Footsteps. They sound different on old cobblestone than on snow, but I still know them. He's sliding down next to me, hooking his elbow around my neck like he used to, and telling me I'm okay, it's okay, everything's gonna be fine and at first I just push my head against his neck and hang on and let myself warm up a little. But then I feel hot dampness on my face--it cools off so fast in the night air, almost freezes to my skin--and I realize Gene's trying to convince himself, not me. His hands are on my arms, feeling up and down, testing the bones there, sliding over my ribs, checking me out to make sure I'm okay. And he's crying, Gene is crying the way I did over Julian and Bill, and that scares me more than anything.
But it's like in that basement. I know if I just do what Gene does, it'll be okay. So I catch his hands and hold them still, press them up against my chest so he can feel that my heart's beating, put my other hand on his face the way he does to guys who are bad off, lean my forehead against his so we can feel each other's breath and know that we're both alive. I talk to him like he does to us, fast and steady and low, and it don't matter so much what you say as long as you sound like you believe it.
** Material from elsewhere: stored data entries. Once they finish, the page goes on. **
(* ===== verification/IPAddress.v ===== *)
(** * IP prefixes

    Model of [src/src/utils/ipaddress.cpp] and [.h]: a prefix (an address and a
    length), its masks, the containment and overlap tests, the split of a prefix
    into its two halves and the exclusion of prefixes from a list of prefixes.
    The operations are translated on the raw representations (a 32-bit integer
    for IPv4, sixteen bytes for IPv6); the theorems speak of the bits of the
    addresses ([abit], from the most significant one). *)
From Stdlib Require Import ZArith Lia Ascii String.
From stdpp Require Import base numbers list gmap strings.
From S2P Require Import Prelude QHostAddress QString.

Local Open Scope Z_scope.
Local Open Scope wg_scope.

(** ** Raw byte arrays *)

(** [memset(&raw[off], v, n)]. *)
Definition memset (raw : list Z) (off : nat) (v : Z) (n : nat) : list Z :=
  imap (fun i x => if bool_decide (off <= i < off + n)%nat then v else x) raw.

(** [raw[k]] of a [Q_IPV6ADDR]. *)
Definition byteAt (raw : list Z) (k : nat) : Z := default 0 (raw !! k).

Module IPAddress.

(** ** The class and its operations *)

Record IPAddress : Type := mkIPAddress {
  m_address : QHostAddress;
  m_prefixLength : Z;
}.

#[export] Instance IPAddress_eq_dec : EqDecision IPAddress.
Proof. solve_decision. Defined.

(** [IPAddress(const QString&)]. *)
Definition ofString `{QtText} (ip : list ascii) : IPAddress :=
  let '(addr, len) :=
    if bool_decide ("/"%char ∈ ip) then parseSubnet ip
    else (hostOfString ip, 999999) in
  let len :=
    match protocol addr with
    | IPv4Protocol => if 32 <=? len then 32 else len
    | IPv6Protocol => if 128 <=? len then 128 else len
    | UnknownNetworkLayerProtocol => len
    end in
  mkIPAddress addr len.

(** [IPAddress(const QHostAddress&)]. *)
Definition ofHost (address : QHostAddress) : IPAddress :=
  mkIPAddress address
    (match protocol address with IPv4Protocol => 32 | _ => 128 end).

(** [toString()]. *)
Definition toString `{QtText} (ip : IPAddress) : chars :=
  hostToString (m_address ip) ++ qs "/" ++ showZ (m_prefixLength ip).

(** [type()]. *)
Definition type (ip : IPAddress) : NetworkLayerProtocol := protocol (m_address ip).

Definition netmask (ip : IPAddress) : QHostAddress :=
  let p := m_prefixLength ip in
  match m_address ip with
  | HostV6 _ =>
      let raw := memset (replicate 16 0) 0 255 (Z.to_nat (p / 8)) in
      HostV6 (if bool_decide (p mod 8 ≠ 0)
              then <[Z.to_nat (p / 8) := Z.lxor 255 (Z.shiftr 255 (p mod 8))]> raw
              else raw)
  | HostV4 _ =>
      HostV4 (if p <? 32 then Z.lxor 4294967295 (Z.shiftr 4294967295 p)
              else 4294967295)
  | NullHost => NullHost
  end.

Definition hostmask (ip : IPAddress) : QHostAddress :=
  let p := m_prefixLength ip in
  match m_address ip with
  | HostV6 _ =>
      let offset := Z.to_nat ((p + 7) / 8) in
      let raw := memset (replicate 16 0) offset 255 (16 - offset) in
      HostV6 (if bool_decide (p mod 8 ≠ 0)
              then <[Z.to_nat (p / 8) := Z.shiftr 255 (p mod 8)]> raw
              else raw)
  | HostV4 _ => HostV4 (if p <? 32 then Z.shiftr 4294967295 p else 0)
  | NullHost => NullHost
  end.

Definition broadcastAddress (ip : IPAddress) : QHostAddress :=
  let p := m_prefixLength ip in
  match m_address ip with
  | HostV6 l =>
      let offset := Z.to_nat ((p + 7) / 8) in
      let raw := memset l offset 255 (16 - offset) in
      HostV6 (if bool_decide (p mod 8 ≠ 0)
              then <[Z.to_nat (p / 8) :=
                      Z.lor (byteAt raw (Z.to_nat (p / 8))) (Z.shiftr 255 (p mod 8))]> raw
              else raw)
  | HostV4 v => HostV4 (if p <? 32 then Z.lor v (Z.shiftr 4294967295 p) else v)
  | NullHost => NullHost
  end.

Definition contains (ip : IPAddress) (address : QHostAddress) : bool :=
  let p := m_prefixLength ip in
  if bool_decide (protocol address ≠ protocol (m_address ip)) then false
  else if p =? 0 then true
  else match m_address ip, address with
  | HostV6 a, HostV6 b =>
      let bytes := Z.to_nat (p / 8) in
      if bool_decide (take bytes a ≠ take bytes b) then false
      else if bool_decide (p mod 8 ≠ 0)
      then Z.shiftr (Z.lxor (byteAt a bytes) (byteAt b bytes)) (8 - p mod 8) =? 0
      else true
  | HostV4 a, HostV4 b =>
      let diff := Z.lxor a b in
      (if p <? 32 then Z.shiftr diff (32 - p) else diff) =? 0
  | _, _ => false
  end.

Definition overlaps (ip other : IPAddress) : bool :=
  if m_prefixLength ip <? m_prefixLength other
  then contains ip (m_address other)
  else contains other (m_address ip).

(** [operator==]. *)
Definition eqb (ip other : IPAddress) : bool :=
  bool_decide (m_address ip = m_address other)
  && (m_prefixLength ip =? m_prefixLength other).

Definition subnetOf (ip other : IPAddress) : bool :=
  if bool_decide (protocol (m_address other) ≠ protocol (m_address ip)) then false
  else if m_prefixLength ip <? m_prefixLength other then false
  else contains other (m_address ip).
Gene's hands smell like blood. He hasn't washed them, and Jackson's blood is crusting off of him onto me. It makes Gene's hands rough against my neck where he's holding me and I know there's something funny happening here, but he needs me so bad, I never realized how much. I always thought he was doing it for me, warming me up, keeping me going because I needed looking after and he needed someone to look after. Thought I was doing him a favor by looking after myself instead of making him do it, but I didn't think about why he needed that, why he needed me.
"Babe," he says in his same careful way, like he thinks my name might break against his teeth if he says it too fast. And I'm thinking about names and what they mean but before I can get anywhere with that thought, Gene's hands are in my hair the way they used to be, but instead of petting, he's pulling, and then--Jesus! what the fuck? I jerk backwards but he's got me--he's kissing me, my eyes, over my forehead, dragging onto my cheek, three hot breaths in my ear and then his mouth is on my mouth, just for a second, before he pulls away and we're staring at each other and he looks as messed up as I feel.
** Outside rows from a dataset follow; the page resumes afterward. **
Lemma printable_missing (c : InterfaceConfig) : printable c -> missingField c = None.
Proof.
  intros [_ Hk [H4 _] [H6 _] Hd Hp _ He Hn _ Hs _].
  unfold missingField, endpointOk, deviceOk in *.
  destruct (m_privateKey c) as [k|], (m_serverPublicKey c) as [p|]; try done.
  rewrite (isEmpty_field k), (isEmpty_field p) by done.
  rewrite (bool_decide_false _ Hs). destruct (Z.eqb_spec (m_serverPort c) 0); [lia|].
  assert (isEmpty (m_deviceIpv4Address c) && isEmpty (m_deviceIpv6Address c) = false) as ->.
  { destruct (m_deviceIpv4Address c) as [a|]; [by rewrite (isEmpty_field a) by apply H4|].
    destruct (m_deviceIpv6Address c) as [b|]; [|done].
    by rewrite (isEmpty_field b) by apply H6. }
  destruct (m_serverIpv4AddrIn c) as [h|], (m_serverIpv6AddrIn c) as [h'|]; try done;
    destruct He as [Hf _]; by rewrite (isEmpty_field _ Hf), ?andb_false_r.
Qed.

Lemma parseLine_empty (idx : Z) (s : chars) (r : InterfaceConfig) :
  parseLine idx [] s r = inr (s, r).
Proof. done. Qed.

(** The fields the two sections give are all the fields. *)
Lemma printed_fields (c : InterfaceConfig) :
  printable c ->
  ((match m_serverIpv4AddrIn c, m_serverIpv6AddrIn c with
    | Some h, _ => (withInterface c (emptyConfig SingleHop)
                      <| m_serverPublicKey := m_serverPublicKey c |>)
                     <| m_serverIpv4AddrIn := Some h |>
    | None, Some h => (withInterface c (emptyConfig SingleHop)
                         <| m_serverPublicKey := m_serverPublicKey c |>)
                        <| m_serverIpv6AddrIn := Some h |>
    | None, None => withInterface c (emptyConfig SingleHop)
                      <| m_serverPublicKey := m_serverPublicKey c |>
    end <| m_serverPort := m_serverPort c |>)
     <| m_allowedIPAddressRanges := m_allowedIPAddressRanges c |>) = c.
Proof.
  intros [Hh _ _ _ _ _ _ He _ _ _ (H1 & H2 & H3 & H4 & H5)]. unfold endpointOk in He.
  destruct c as [hop key d4 d6 g4 g6 pub i4 i6 dns ec xc port al apps].
  cbn [m_hopType m_serverIpv4Gateway m_serverIpv6Gateway m_entryCity m_exitCity
    m_vpnDisabledApps m_serverIpv4AddrIn m_serverIpv6AddrIn] in *. subst.
  by destruct i4, i6.
Qed.

(** C19: printing and parsing again gives the configuration back, whatever comment
    and whatever additional interface lines are printed with it. *)
Theorem parse_toWgConf (c : InterfaceConfig) (extra : list (chars * chars))
    (comment : chars) :
  printable c -> Forall extraOk extra -> parse (toWgConf c extra comment) = inr c.
Proof.
  intros Hc Hx. rewrite toWgConf_lines by done. unfold parse.
  rewrite split_lines by (apply Forall_app; split;
    [by apply interfaceLines_newline|by apply peerLines_newline]).
  rewrite <- app_assoc, (interface_steps c [] extra Hc Hx).
  rewrite (peer_steps c _ _ comment Hc) by done.
  cbn [parseLines]. rewrite parseLine_empty. cbn iota beta.
  rewrite printed_fields by done. by rewrite printable_missing.
Qed.

End RoundTrip.

(** ** Examples *)

#[local] Existing Instance modelText.
#[local] Existing Instance modelTextLaws.

Lemma sample_printable : printable sampleConfig.
Proof.
  split; try done; try by_decision.
Qed.

Lemma parse_toWgConf_witness :
  parse (toWgConf sampleConfig [(qs "MTU", qs "1280")] (qs "a comment")) = inr sampleConfig.
Proof.
  apply (parse_toWgConf sampleConfig [(qs "MTU", qs "1280")] (qs "a comment")).
  - apply sample_printable.
  - apply Forall_singleton. split; [|split]; by_decision.
Defined.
He gets his feet under him and starts to stand up. "You be careful," he says, and his hands are shaking when he picks up his helmet and lopes off down the alley, leaving me slumped against the wall talking to myself. Telling myself I'm okay, everything is okay, take it easy buddy, until I believe it and can head back to barracks, where I smoke and stare at the underside of the mattress above me and hope everyone else believes I'm okay, too. I go through the rest of my smokes and four of Lieb's trying to warm myself up, thinking how fucked up it is to miss a place like Bastogne.